Archives for posts with tag: farmers market fairy

just in time for the labor day…otherwise known as national grill + drink with your friends + family day!

this baby back rib recipe is about as easy as it gets, and although it calls to finish them off in the oven under the broiler, there is no reason you can’t put them on a hot grill to get that extra added char. i was given the recipe from my friend linda, the farmers market fairy, who says she jotted it down from the chalkboard at mccall’s meat and fish co. a few years ago. both sources i trust in all things food, so you will not be disappointed. i get my baby backs from peads and barnetts at the hollywood farmers market, and they are outstanding.

as far as the sauce, everybody has an opinion on bbq sauce, and i will not try to sway those that want their sauce the way they want it. this is how i like mine: tomatoey, tangy, spicy with just a bit of smoke. the base of the recipe comes from a family friend, who’s sauce i had the pleasure of having slathered over perfectly grilled chicken wings at my stepmom’s 60th birthday in upstate new york a couple of years ago. i was fortunate enough to have him share his recipe with me. i made a few adjustments. the biggest being that i chose to make my own heinz chili sauce (i prefer to use as little processed food as possible), which i got a cheat from the spice guru at i made a few other slight adjustments in regards to spices mostly because of what i had on hand in my kitchen, but for the most part i give credit to nick fox for what i consider my favorite bbq sauce.

the ribs:

  • rack(s) of baby back ribs
  • apple cider vinegar
  • dry rub of choice (i use a combo of penzeys bbq 3000 and a friend’s special mix called bacon sugar)
  • salt

splash a tablespoon (or so) of apple cider vinegar on each rack and massage in. let them sit for about 10-15 mins.

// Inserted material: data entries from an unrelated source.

(* ===== verification/Issues.v ===== *)
(** * Local issues ([internal/agent/issues.go])

    Internal failures become wire issues and wait in the outbox.  The detail is
    untrusted text: it is cut to the wire's limit on a rune boundary. *)
From S2P Require Import Prelude GoStrings Protocol Store Outbox.

Record LocalIssue := MkLocalIssue {
  IssKind : string;
  IssStream : string;
  IssKey : string;
  IssDedupeKey : string;
  IssDetail : string
}.

Definition DefaultIssueMapper (local : LocalIssue) : res error Issue :=
  if decide (IssKind local = "") then Err (Errorf "local issue kind is empty") else
  Ok (MkIssue (IssKind local) (IssKey local) (IssDetail local)).

(** ** Truncation *)

Definition replacementChar : string := bytes_of [239; 191; 189]%nat.
Definition ellipsis : string := bytes_of [226; 128; 166]%nat.

(** The loop [for end > 0 && !utf8.ValidString(value[:end]) { end-- }]. *)
Fixpoint validEnd (end_ : nat) (value : string) : nat :=
  match end_ with
  | O => O
  | S end' => if utf8_ValidString (take_str end_ value) then end_ else validEnd end' value
  end.

Definition truncateUTF8 (value : string) (maxBytes : Z) : string :=
  let value := ToValidUTF8 value replacementChar in
  if decide (maxBytes < 1 \/ len value ≤ maxBytes) then value else
  if decide (maxBytes < len ellipsis) then take_str (validEnd (Z.to_nat maxBytes) value) value else
  take_str (validEnd (Z.to_nat (maxBytes - len ellipsis)) value) value +:+ ellipsis.

Section issues.
Context `{Protocol}.

(** [OutboxIssueSink.Record]; [Map] is the sink's mapper. *)
Definition RecordIssue (Map : LocalIssue -> res error Issue) (db : DB) (local : LocalIssue) (nowMS : Z) : res error (bool * DB) :=
  issue ← Map local;
  if decide (ICode issue = "") then Err (Errorf "protocol code is empty") else
  if decide (MaxIssueCodeBytes < len (ICode issue)) then Err (Errorf "protocol code exceeds the limit") else
  if decide (MaxIssueKeyBytes < len (IKey issue)) then Err (Errorf "protocol key exceeds the limit") else
  let issue := MkIssue (ICode issue) (IKey issue) (truncateUTF8 (IDetail issue) MaxIssueDetailBytes) in
  if decide (IssDedupeKey local = "") then Err (Errorf "local issue has no dedupe key") else
  EnqueueIssue db (IssDedupeKey local) issue nowMS.

End issues.

(** ** Lemmas *)

Ltac utf8_tail IH :=
  intros ?; repeat match goal with H : _ && _ = true |- _ => apply andb_true_iff in H as [? ?] end;
  repeat match goal with H : byte_in _ _ _ = true |- _ => rewrite H; clear H end; simpl;
  apply IH; [unfold ltof; simpl; lia|assumption].

(** Well-formed text can be extended. *)
Lemma utf8_app a : forall b, utf8_ValidString a = true -> utf8_ValidString (a +:+ b) = utf8_ValidString b.
Proof.
  induction a as [a IH] using (well_founded_induction (Wf_nat.well_founded_ltof string String.length)); intros b.
  destruct a as [|x s1]; [done|]. simpl. destruct (byte_in 0 127 x); [utf8_tail IH|].
  destruct s1 as [|y s2]; [done|]. simpl. destruct (byte_in 194 223 x); [utf8_tail IH|].
  destruct s2 as [|z s3]; [done|]. simpl.
  destruct (byte_in 224 224 x); [utf8_tail IH|]. destruct (byte_in 237 237 x); [utf8_tail IH|].
  destruct (byte_in 225 239 x); [utf8_tail IH|].
  destruct s3 as [|w s4]; [done|]. simpl.
  destruct (byte_in 240 240 x); [utf8_tail IH|]. destruct (byte_in 241 243 x); [utf8_tail IH|].
  destruct (byte_in 244 244 x); [utf8_tail IH|done].
Qed.

Lemma byte_in_sub lo hi l h a : byte_in lo hi a = true -> (l <= lo)%nat -> (hi <= h)%nat -> byte_in l h a = true.
Proof. unfold byte_in. rewrite !andb_true_iff, !Nat.leb_le. lia. Qed.

Lemma byte_in_out lo hi l h a : byte_in lo hi a = true -> (hi < l \/ h < lo)%nat -> byte_in l h a = false.
Proof. unfold byte_in. rewrite andb_true_iff, andb_false_iff, !Nat.leb_le, !Nat.leb_gt. lia. Qed.

(** Decide every range test on a byte whose range is known. *)
Ltac byte_tests :=
  repeat match goal with
  | H : _ && _ = true |- _ => apply andb_true_iff in H as [? ?]
  | H : _ || _ = true |- _ => apply orb_true_iff in H as [?|?]
  end;
  repeat match goal with
  | H : byte_in ?lo ?hi ?a = true |- context [byte_in ?l ?h ?a] =>
      first [rewrite (byte_in_sub lo hi l h a H) by lia | rewrite (byte_in_out lo hi l h a H) by lia]
  end.

Lemma take_str_0 s : take_str 0 s = "".
Proof. by destruct s. Qed.

(** The rune at the front is well formed. *)
Lemma front_rune_valid s : rune_width s <> 0%nat -> utf8_ValidString (take_str (rune_width s) s) = true.
Proof.
  unfold take_str. destruct s as [|a s1]; [done|]. cbn [rune_width]. destruct (byte_in 0 127 a) eqn:Ha.
  { intros _. destruct s1; simpl; byte_tests; done. }
  destruct s1 as [|b s2]; [done|]. destruct (byte_in 194 223 a && byte_in 128 191 b) eqn:Hb.
  { intros _. destruct s2; simpl; byte_tests; done. }
  destruct s2 as [|c s3]; [done|]. match goal with |- context [if ?x then 3%nat else _] => destruct x eqn:Hc end.
  { intros _. clear Ha Hb. destruct s3; simpl; byte_tests; done. }
  destruct s3 as [|d s4]; [done|]. match goal with |- context [if ?x then 4%nat else _] => destruct x eqn:Hd end; [|done].
  intros _. clear Ha Hb Hc. destruct s4; simpl; byte_tests; done.
Qed.

(** Whatever the input, the output is well formed. *)
Lemma to_valid_valid fuel replacement : utf8_ValidString replacement = true ->
  forall invalid s, utf8_ValidString (to_valid fuel invalid replacement s) = true.
Proof.
  intros Hr. induction fuel as [|fuel IH]; intros invalid s; [done|]. destruct s as [|a s]; [done|].
  cbn [to_valid]. destruct (rune_width (String a s)) as [|w] eqn:Hw.
  - destruct invalid; [apply IH|]. by rewrite utf8_app.
  - rewrite utf8_app; [apply IH|]. rewrite <-Hw. apply front_rune_valid. by rewrite Hw.
Qed.

Lemma validEnd_le n value : (validEnd n value <= n)%nat.
Proof. induction n as [|n IH]; cbn [validEnd]; [done|]. destruct (utf8_ValidString _); lia. Qed.

Lemma validEnd_valid n value : utf8_ValidString (take_str (validEnd n value) value) = true.
Proof.
  induction n as [|n IH]; cbn [validEnd]; [by rewrite take_str_0|].
  destruct (utf8_ValidString (take_str (S n) value)) eqn:Hv; done.
Qed.

Lemma take_str_le n s : (String.length (take_str n s) <= n)%nat.
Proof.
  unfold take_str. revert n. induction s as [|a s IH]; intros [|n]; simpl; try lia. specialize (IH n). lia.
Qed.

(** The truncated text is well formed and within a positive limit. *)
Lemma truncateUTF8_fits value maxBytes :
  0 < maxBytes -> utf8_ValidString (truncateUTF8 value maxBytes) = true /\ len (truncateUTF8 value maxBytes) ≤ maxBytes.
Proof.
  intros Hmax. unfold truncateUTF8. set (v := ToValidUTF8 value replacementChar).
  destruct (decide (maxBytes < 1 \/ len v ≤ maxBytes)) as [[?|Hl]|_]; [lia|split; [by apply to_valid_valid|done]|].
  destruct (decide (maxBytes < len ellipsis)) as [He|He].
  - split; [apply validEnd_valid|]. unfold len. pose proof (take_str_le (validEnd (Z.to_nat maxBytes) v) v).
    pose proof (validEnd_le (Z.to_nat maxBytes) v). lia.
  - split; [rewrite utf8_app; [done|apply validEnd_valid]|]. unfold len in *. rewrite length_sapp.
    set (n := Z.to_nat _). pose proof (take_str_le (validEnd n v) v). pose proof (validEnd_le n v). lia.
Qed.

(** A recorded issue is on the outbox: it was there, or it is one new row. *)
Lemma RecordIssue_Ok `{Protocol} Map db local nowMS created db' :
  RecordIssue Map db local nowMS = Ok (created, db') ->
  (exists row, outbox_find outboxIssue (IssDedupeKey local) (report_outbox db) = Some row /\ created = false /\ db' = db) \/
  (outbox_find outboxIssue (IssDedupeKey local) (report_outbox db) = None /\ created = true /\
   exists payload, db' = outbox_insert outboxIssue (IssDedupeKey local) payload nowMS db).
Proof.
  unfold RecordIssue. intros (issue & _ & Hr)%bind_Ok. repeat case_decide; try done. unfold EnqueueIssue in Hr.
  repeat case_decide; try done. unfold enqueue in Hr.
  destruct (outbox_find _ _ _) as [row|]; injection Hr as <- <-; [left|right]; eauto.
Qed.

(** Recording an issue whose key is on the outbox changes nothing. *)
Lemma RecordIssue_again `{Protocol} Map db local nowMS row :
  outbox_find outboxIssue (IssDedupeKey local) (report_outbox db) = Some row ->
  match RecordIssue Map db local nowMS with Ok (created, db') => created = false /\ db' = db | Err _ => True end.
Proof.
  intros Hf. destruct (RecordIssue Map db local nowMS) as [[created db']|e] eqn:Hr; [|done].
  apply RecordIssue_Ok in Hr as [(_ & _ & -> & ->)|(Hn & _)]; [done|congruence].
Qed.

Lemma outbox_find_insert kind dedupe payload atMS db :
  exists row, outbox_find kind dedupe (report_outbox (outbox_insert kind dedupe payload atMS db)) = Some row.
Proof.
  destruct (outbox_find kind dedupe _) as [row|] eqn:Hf; [by eauto|]. exfalso.
  eapply (proj1 (outbox_find_None kind dedupe _) Hf (MkOutboxRow (outbox_seq db + 1) kind dedupe payload atMS false)); [|done].
  simpl. set_solver.
Qed.

Section recording.
Context `{ProtocolLaws}.

(** A local issue is refused only for its identity, never for its detail:
    with the default mapper the sink records it exactly when its kind and dedupe
    key are not blank, its kind and key are within the wire's limits and the clock
    is not negative; what is queued then has a well-formed detail within the
    limit, and a dedupe key already queued is not queued again. *)
Theorem issue_never_refused_for_detail db local nowMS :
  (is_Ok (RecordIssue DefaultIssueMapper db local nowMS) = true <->
   TrimSpace (IssKind local) <> "" /\ len (IssKind local) ≤ MaxIssueCodeBytes /\ len (IssKey local) ≤ MaxIssueKeyBytes /\
   TrimSpace (IssDedupeKey local) <> "" /\ 0 ≤ nowMS) /\
  forall created db', RecordIssue DefaultIssueMapper db local nowMS = Ok (created, db') ->
    (created = true <-> outbox_find outboxIssue (IssDedupeKey local) (report_outbox db) = None) /\
    (created = false -> db' = db) /\
    (created = true -> exists detail, utf8_ValidString detail = true /\ len detail ≤ MaxIssueDetailBytes /\
       db' = outbox_insert outboxIssue (IssDedupeKey local)
               (MarshalIssue (MkIssue (IssKind local) (IssKey local) detail)) nowMS db).
Proof.
  assert (0 < MaxIssueDetailBytes) as Hpos by apply limits_pos.
  destruct (truncateUTF8_fits (IssDetail local) _ Hpos) as [Hutf Hlen].
  assert (TrimSpace "" = "") as Hblank by done.
  unfold RecordIssue, DefaultIssueMapper, EnqueueIssue, enqueue.
  destruct (decide (IssKind local = "")) as [Hk|Hk].
  { cbn [mbind res_bind]. split; [split; [done|]|done]. rewrite Hk. naive_solver. }
  cbn [mbind res_bind ICode IKey IDetail]. rewrite (decide_False (P := IssKind local = "")) by done.
  destruct (decide (MaxIssueCodeBytes < len (IssKind local))); [split; [split; [done|lia]|done]|].
  destruct (decide (MaxIssueKeyBytes < len (IssKey local))); [split; [split; [done|lia]|done]|].
  destruct (decide (IssDedupeKey local = "")) as [Hd|Hd].
  { split; [split; [done|]|done]. rewrite Hd. naive_solver. }
  destruct (decide (TrimSpace (IssDedupeKey local) = "" \/ TrimSpace (IssKind local) = "" \/ nowMS < 0)) as [Hb|Hb].
  { split; [split; [done|]|done]. intros (?&?&?&?&?). destruct Hb as [?|[?|?]]; [done|done|lia]. }
  rewrite decide_False by lia.
  destruct (outbox_find outboxIssue (IssDedupeKey local) (report_outbox db)) as [row|]; cbn [is_Ok]; split.
  1,3: split; [intros _|done]; split_and!; try lia; tauto.
  - intros created db' [= <- <-]. done.
  - intros created db' [= <- <-]. split_and!; try done. intros _. by eauto.
Qed.

End recording.

Module issues_example.
Import sample.

Definition failure : LocalIssue := MkLocalIssue "core_convergence_failed" "config" "" "core:1:1" (bytes_of [67; 255; 254]%nat).

Lemma issue_never_refused_for_detail_witness :
  is_Ok (RecordIssue DefaultIssueMapper empty_db failure 5) = true.
Proof.
  apply (issue_never_refused_for_detail empty_db failure 5).
  split; [vm_compute; discriminate|]. split; [vm_compute; discriminate|]. split; [vm_compute; discriminate|].
  split; [vm_compute; discriminate|lia].
Defined.

End issues_example.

rub in a couple tablespoons of your favorite dry rub and sprinkle with salt.


wrap in plastic wrap, and then in foil.


place on a baking sheet in the oven for 3-4 hours at 225ᴼ. unwrap and peel away the plastic being careful of the steam. the plastic will be melty so make sure not to leave gooey bits behind.


slather on your favorite bbq sauce (see recipe below).


put them under the broiler for a few minutes on each side until they have a bit of char. warning: keep an eye on them, and do not get distracted.


cut them up between the bones, and by all means slather on more sauce.


the sauce:


as written and sent to me, with my adjustments and changes in parenthesis.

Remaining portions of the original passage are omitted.